O futuro da Psicologia está a ser moldado pela inovação, pela digitalização e pela necessidade de novas abordagens terapêuticas. Para o jovem profissional que procura crescer na área, deixo cinco conselhos fundamentais:
- Apostar na formação contínua – A Psicologia está sempre a evoluir, por isso, é essencial manter-se atualizado com as novas abordagens e metodologias baseadas na evidência.
- Desenvolver competências interpessoais – A empatia, a comunicação eficaz e a inteligência emocional são tão importantes quanto o conhecimento técnico.

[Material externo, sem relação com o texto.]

(** * pyNakadi: a shallow embedding of [pyNakadi/client.py]

    The client wraps the REST interface of an event broker.  The embedding
    follows the Python source statement by statement:

    - Python [bytes] are lists of [byte]; Python [str] values are Rocq
      strings holding the UTF-8 encoding of the text, so that
      [bytes.decode('utf-8')] is a validity check that may fail;
    - exceptions are values of the type [exn], and a method that may raise
      returns a sum [exn + A];
    - a request goes to a [server], a function from requests to responses,
      and every method that talks to the broker records the requests it
      sent;
    - dictionaries of headers are finite maps. *)

From Stdlib Require Import ZArith List Bool Lia.
From Stdlib.Strings Require Import Ascii String Byte.
From stdpp Require Import base option list strings gmap pretty.
Import ListNotations.

Local Open Scope Z_scope.
Set Warnings "-register-all".

(** ** Text and bytes *)

Abbreviation bytes := (list byte).
Abbreviation str := string.

(** [b'..'] literals of printable ASCII text. *)
Definition b_ (s : string) : bytes := list_byte_of_string s.

Definition in_range (lo n hi : N) : bool := ((lo <=? n) && (n <=? hi))%N.

(** A continuation byte of a UTF-8 sequence, [0x80..0xBF]. *)
Definition utf8_cont (b : byte) : bool := in_range 128 (Byte.to_N b) 191.
(* ===== verification/Table.v ===== *)
(** * The station table, abstractly

    Who knows whom: the [sta_info] objects, each the meeting of one station and
    one node, the list of them every station and every node keeps, and the ones
    with an armed timer. [table] is what the pointer structure of the daemon
    stands for, [table_wf] says that its four views agree, and the operations
    are the abstract specification that sta.c refines. *)
From S2P Require Import Prelude Blob Timeout Types.

Record table := mkTable {
  t_si : gmap ptr (mac * node_id);
  t_sta : gmap mac (list ptr);
  t_node : gmap node_id (list ptr);
  t_armed : gset ptr;
  t_brk : ptr;
}.
#[export] Instance settable_table : Settable table :=
  fun t => mkTable (t_si t) (t_sta t) (t_node t) (t_armed t) (t_brk t).

Record table_wf (t : table) : Prop := {
  tw_sta p a n : t_si t !! p = Some (a, n) -> exists l, t_sta t !! a = Some l /\ p ∈ l;
  tw_node p a n : t_si t !! p = Some (a, n) -> exists l, t_node t !! n = Some l /\ p ∈ l;
  tw_sta_si a l p : t_sta t !! a = Some l -> p ∈ l -> exists n, t_si t !! p = Some (a, n);
  tw_node_si n l p : t_node t !! n = Some l -> p ∈ l -> exists a, t_si t !! p = Some (a, n);
  tw_sta_nodup a l : t_sta t !! a = Some l -> NoDup l;
  tw_node_nodup n l : t_node t !! n = Some l -> NoDup l;
  (** at most one [sta_info] for a station at a node *)
  tw_uniq p q k : t_si t !! p = Some k -> t_si t !! q = Some k -> p = q;
  (** an armed timer belongs to a live object *)
  tw_armed p : p ∈ t_armed t -> is_Some (t_si t !! p);
  tw_brk p : is_Some (t_si t !! p) -> (p < t_brk t)%positive;
}.

(** Between two events no station is kept without a [sta_info]. *)
Definition no_empty_sta (t : table) : Prop := forall a, t_sta t !! a ≠ Some [].

(** ** Operations *)

Definition table_sta_add (a : mac) (t : table) : table :=
  match t_sta t !! a with
  | Some _ => t
  | None => t <| t_sta ::= <[a := []]> |>
  end.

Definition table_si_add (a : mac) (n : node_id) (t : table) : table :=
  let p := t_brk t in
  t <| t_si ::= <[p := (a, n)]> |>
    <| t_sta ::= alter (cons p) a |>
    <| t_node ::= alter (cons p) n |>
    <| t_brk ::= Pos.succ |>.

Definition drop_ptr (p : ptr) (l : list ptr) : option (list ptr) :=
  match list_del p l with
  | [] => None
  | l' => Some l'
  end.

(** The object goes from every view; a station without one goes with it. *)
Definition table_si_del (p : ptr) (t : table) : table :=
  match t_si t !! p with
  | None => t
  | Some (a, n) =>
      t <| t_si ::= delete p |>
        <| t_sta ::= partial_alter (fun o => o ≫= drop_ptr p) a |>
        <| t_node ::= alter (list_del p) n |>
        <| t_armed := t_armed t ∖ {[p]} |>
  end.

Definition table_arm (p : ptr) (t : table) : table := t <| t_armed := {[p]} ∪ t_armed t |>.
Definition table_disarm (p : ptr) (t : table) : table := t <| t_armed := t_armed t ∖ {[p]} |>.

(** The [sta_info] of a station at a node. *)
Definition table_find (a : mac) (n : node_id) (t : table) : option ptr :=
  l ← t_sta t !! a;
  snd <$> list_find (fun p => t_si t !! p = Some (a, n)) l.

(** ** They keep the views in agreement *)
Section table_lemmas.
Implicit Types (t : table) (p q : ptr) (a : mac) (n : node_id).

Lemma table_find_spec a n t p :
  table_wf t -> table_find a n t = Some p <-> t_si t !! p = Some (a, n).
Proof.
  intros Hwf. unfold table_find. split.
  - destruct (t_sta t !! a) as [l|]; [|done]. simpl.
    destruct (list_find _ l) as [[i q]|] eqn:E; [|done]. simpl. intros. simplify_eq.
    by apply list_find_Some in E as (_ & ? & _).
  - intros Hp. destruct (tw_sta _ Hwf p a n Hp) as (l & -> & Hin). simpl.
    destruct (list_find_elem_of (fun p => t_si t !! p = Some (a, n)) l p Hin Hp) as [[i q] Hq].
    rewrite Hq. simpl. apply list_find_Some in Hq as (_ & Hq & _).
    f_equal. by eapply tw_uniq.
Qed.

Lemma table_find_None a n t :
  table_wf t -> table_find a n t = None -> forall p, t_si t !! p ≠ Some (a, n).
Proof. intros Hwf HN p Hp%(table_find_spec a n t p Hwf). congruence. Qed.

Lemma table_sta_add_wf a t : table_wf t -> table_wf (table_sta_add a t).
Proof.
  intros Hwf. unfold table_sta_add. destruct (t_sta t !! a) eqn:Ea; [done|].
  destruct Hwf. split; simpl; eauto.
  - intros p b n Hp. destruct (tw_sta0 _ _ _ Hp) as (l & ? & ?).
    exists l. by rewrite lookup_insert_ne by congruence.
  - intros b l p. rewrite lookup_insert. case_decide; [|eauto].
    intros. simplify_eq. set_solver.
  - intros b l. rewrite lookup_insert. case_decide; [|eauto].
    intros. simplify_eq. constructor.
Qed.

Lemma table_si_add_wf a n t :
  table_wf t -> is_Some (t_sta t !! a) -> is_Some (t_node t !! n) ->
  (forall p, t_si t !! p ≠ Some (a, n)) ->
  table_wf (table_si_add a n t).
Proof.
  intros Hwf [la Ha] [ln Hn] Hnew.
  assert (Hb : t_si t !! t_brk t = None).
  { destruct (t_si t !! t_brk t) eqn:E; [|done].
    assert (t_brk t < t_brk t)%positive by (apply (tw_brk _ Hwf); eauto). lia. }
  assert (Hfresh : forall m l, (t_sta t !! m = Some l -> t_brk t ∉ l)).
  { intros m l Hm Hin. destruct (tw_sta_si _ Hwf _ _ _ Hm Hin). congruence. }
  assert (Hfresh' : forall m l, (t_node t !! m = Some l -> t_brk t ∉ l)).
  { intros m l Hm Hin. destruct (tw_node_si _ Hwf _ _ _ Hm Hin). congruence. }
  unfold table_si_add. destruct Hwf. split; simpl.
  - intros p b m. rewrite lookup_insert, lookup_alter. case_decide; intros Hp.
    + simplify_eq. rewrite decide_True, Ha by done. simpl. eexists; split; [done|set_solver].
    + destruct (tw_sta0 _ _ _ Hp) as (l & Hl & ?). case_decide; subst; rewrite Hl; simpl;
        eexists; (split; [done|set_solver]).
  - intros p b m. rewrite lookup_insert, lookup_alter. case_decide; intros Hp.
    + simplify_eq. rewrite decide_True, Hn by done. simpl. eexists; split; [done|set_solver].
    + destruct (tw_node0 _ _ _ Hp) as (l & Hl & ?). case_decide; subst; rewrite Hl; simpl;
        eexists; (split; [done|set_solver]).
  - intros b l p. rewrite lookup_alter. case_decide; subst.
    + rewrite Ha. simpl. intros ? Hin. simplify_eq. apply elem_of_cons in Hin as [->|Hin].
      * exists n. by rewrite lookup_insert_eq.
      * destruct (tw_sta_si0 _ _ _ Ha Hin) as [m Hm]. exists m.
        by rewrite lookup_insert_ne by congruence.
    + intros Hl Hin. destruct (tw_sta_si0 _ _ _ Hl Hin) as [m Hm]. exists m.
      by rewrite lookup_insert_ne by congruence.
  - intros m l p. rewrite lookup_alter. case_decide; subst.
    + rewrite Hn. simpl. intros ? Hin. simplify_eq. apply elem_of_cons in Hin as [->|Hin].
      * exists a. by rewrite lookup_insert_eq.
      * destruct (tw_node_si0 _ _ _ Hn Hin) as [b Hm]. exists b.
        by rewrite lookup_insert_ne by congruence.
    + intros Hl Hin. destruct (tw_node_si0 _ _ _ Hl Hin) as [b Hm]. exists b.
      by rewrite lookup_insert_ne by congruence.
  - intros b l. rewrite lookup_alter. case_decide; subst; [|eauto].
    rewrite Ha. simpl. intros. simplify_eq. apply list.NoDup_cons. eauto.
  - intros m l. rewrite lookup_alter. case_decide; subst; [|eauto].
    rewrite Hn. simpl. intros. simplify_eq. apply list.NoDup_cons. eauto.
  - intros p q k. rewrite !lookup_insert. repeat case_decide; intros; simplify_eq; try done.
    + by edestruct Hnew.
    + by edestruct Hnew.
    + eauto.
  - intros p Hp. rewrite lookup_insert. case_decide; eauto.
  - intros p. rewrite lookup_insert. case_decide; intros Hp; [lia|].
    specialize (tw_brk0 p Hp). lia.
Qed.

Lemma drop_ptr_spec p (l l' : list ptr) :
  drop_ptr p l = Some l' <-> l' = list_del p l /\ l' ≠ [].
Proof. unfold drop_ptr. destruct (list_del p l); naive_solver. Qed.

(** A view from which a pointer is dropped. *)
Lemma del_sta_lookup p a n t b :
  t_si t !! p = Some (a, n) ->
  t_sta (table_si_del p t) !! b = if decide (a = b) then t_sta t !! a ≫= drop_ptr p else t_sta t !! b.
Proof.
  intros Hp. unfold table_si_del. rewrite Hp. simpl. by rewrite lookup_partial_alter.
Qed.
Lemma del_node_lookup p a n t m :
  t_si t !! p = Some (a, n) ->
  t_node (table_si_del p t) !! m =
    if decide (n = m) then list_del p <$> t_node t !! n else t_node t !! m.
Proof. intros Hp. unfold table_si_del. rewrite Hp. simpl. rewrite lookup_alter.
  by repeat case_decide; subst. Qed.
Lemma del_si_lookup p t q :
  t_si (table_si_del p t) !! q = if decide (p = q) then None else t_si t !! q.
Proof.
  unfold table_si_del. destruct (t_si t !! p) as [[a n]|] eqn:E; simpl.
  - apply lookup_delete.
  - case_decide; by subst.
Qed.
Lemma del_armed p t : is_Some (t_si t !! p) -> t_armed (table_si_del p t) = t_armed t ∖ {[p]}.
Proof. intros [[a n] E]. unfold table_si_del. by rewrite E. Qed.
Lemma del_brk p t : t_brk (table_si_del p t) = t_brk t.
Proof. unfold table_si_del. by destruct (t_si t !! p) as [[a n]|]. Qed.

Lemma table_si_del_wf p t : table_wf t -> table_wf (table_si_del p t).
Proof.
  intros Hwf. destruct (t_si t !! p) as [[a n]|] eqn:Ep.
  2: { unfold table_si_del. by rewrite Ep. }
  split.
  - intros q b m. rewrite del_si_lookup. case_decide as Hpq; [done|]. intros Hq.
    destruct (tw_sta _ Hwf _ _ _ Hq) as (l & Hl & Hin).
    rewrite (del_sta_lookup p a n) by done. case_decide; [subst|by eauto].
    rewrite Hl. simpl. assert (q ∈ list_del p l) by (by apply elem_of_list_del).
    exists (list_del p l). split; [|done]. apply drop_ptr_spec.
    split; [done|]. intros E. rewrite E in *. set_solver.
  - intros q b m. rewrite del_si_lookup. case_decide as Hpq; [done|]. intros Hq.
    destruct (tw_node _ Hwf _ _ _ Hq) as (l & Hl & Hin).
    rewrite (del_node_lookup p a n) by done. case_decide; [subst|by eauto].
    rewrite Hl. simpl. eexists. split; [done|]. by apply elem_of_list_del.
  - intros b l q. rewrite (del_sta_lookup p a n), del_si_lookup by done.
    case_decide; [subst|].
    + destruct (t_sta t !! b) as [l0|] eqn:El; [|done]. simpl.
      intros [-> _]%drop_ptr_spec [Hin ?]%elem_of_list_del. rewrite decide_False by done.
      by eapply tw_sta_si.
    + intros Hl Hin. destruct (tw_sta_si _ Hwf _ _ _ Hl Hin) as [m Hm].
      rewrite decide_False by congruence. eauto.
  - intros m l q. rewrite (del_node_lookup p a n), del_si_lookup by done.
    case_decide; [subst|].
    + destruct (t_node t !! m) as [l0|] eqn:El; [|done]. simpl. intros ?. simplify_eq.
      intros [Hin ?]%elem_of_list_del. rewrite decide_False by done. by eapply tw_node_si.
    + intros Hl Hin. destruct (tw_node_si _ Hwf _ _ _ Hl Hin) as [b Hb].
      rewrite decide_False by congruence. eauto.
  - intros b l. rewrite (del_sta_lookup p a n) by done. case_decide; [subst|by apply tw_sta_nodup].
    destruct (t_sta t !! b) as [l0|] eqn:El; [|done]. simpl. intros [-> _]%drop_ptr_spec.
    apply NoDup_list_del. by eapply tw_sta_nodup.
  - intros m l. rewrite (del_node_lookup p a n) by done. case_decide; [subst|by apply tw_node_nodup].
    destruct (t_node t !! m) as [l0|] eqn:El; [|done]. simpl. intros. simplify_eq.
    apply NoDup_list_del. by eapply tw_node_nodup.
  - intros q r k. rewrite !del_si_lookup. repeat case_decide; try done. by apply tw_uniq.
  - intros q. rewrite del_armed, del_si_lookup by eauto. intros [Hq Hne]%elem_of_difference.
    rewrite decide_False by set_solver. by apply tw_armed.
  - intros q. rewrite del_si_lookup, del_brk. case_decide; [by intros []|]. by apply tw_brk.
Qed.

Lemma table_si_del_no_empty p t : no_empty_sta t -> no_empty_sta (table_si_del p t).
Proof.
  intros Hne b. destruct (t_si t !! p) as [[a n]|] eqn:Ep.
  2: { unfold table_si_del. rewrite Ep. apply Hne. }
  rewrite (del_sta_lookup p a n) by done. case_decide; [|apply Hne].
  destruct (t_sta t !! a) as [l|]; [|done]. simpl. intros [_ ?]%drop_ptr_spec. done.
Qed.

Lemma table_arm_wf p t : table_wf t -> is_Some (t_si t !! p) -> table_wf (table_arm p t).
Proof.
  intros [] Hp. split; simpl; eauto.
  intros q [->%elem_of_singleton|?]%elem_of_union; eauto.
Qed.
Lemma table_disarm_wf p t : table_wf t -> table_wf (table_disarm p t).
Proof. intros []. split; simpl; eauto. intros q [? _]%elem_of_difference. eauto. Qed.

(** Adding a [sta_info] settles the station that was created for it. *)
Lemma table_add_no_empty a n t :
  (forall b, b ≠ a -> t_sta t !! b ≠ Some []) -> no_empty_sta (table_si_add a n t).
Proof.
  intros Hne b. simpl. rewrite lookup_alter. case_decide; subst.
  - by destruct (t_sta t !! _).
  - by apply Hne.
Qed.
End table_lemmas.
#[export] Hint Resolve table_sta_add_wf table_si_add_wf table_si_del_wf
  table_arm_wf table_disarm_wf : core.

- Construir uma rede de contactos e parcerias – O networking é essencial para encontrar oportunidades e colaborar em projetos inovadores.
- Explorar novas tecnologias e abordagens digitais – Dominar ferramentas como telepsicologia, inteligência artificial e realidade virtual pode abrir novas possibilidades de atuação.
- Manter-se fiel à ética e à ciência – Com o excesso de informação, é crucial basear a prática em evidências científicas e manter um compromisso ético sólido.
A Psicologia está a expandir-se para novos horizontes, e os jovens profissionais têm um papel fundamental nesta transformação. O segredo está em aprender continuamente, adaptar-se às mudanças e inovar, sem perder a essência da Psicologia como ciência e prática dedicada ao desenvolvimento humano.
A Psicologia enfrenta um futuro promissor, com desafios e oportunidades significativas. A formação contínua, a mentoria e a inovação serão pilares essenciais para que os profissionais se destaquem e contribuam para uma sociedade mais saudável e equilibrada.
A Associação Portuguesa Conversas de Psicologia continuará a desempenhar um papel ativo nesse processo, promovendo conhecimento, colaboração e crescimento profissional para psicólogos e estudantes da área.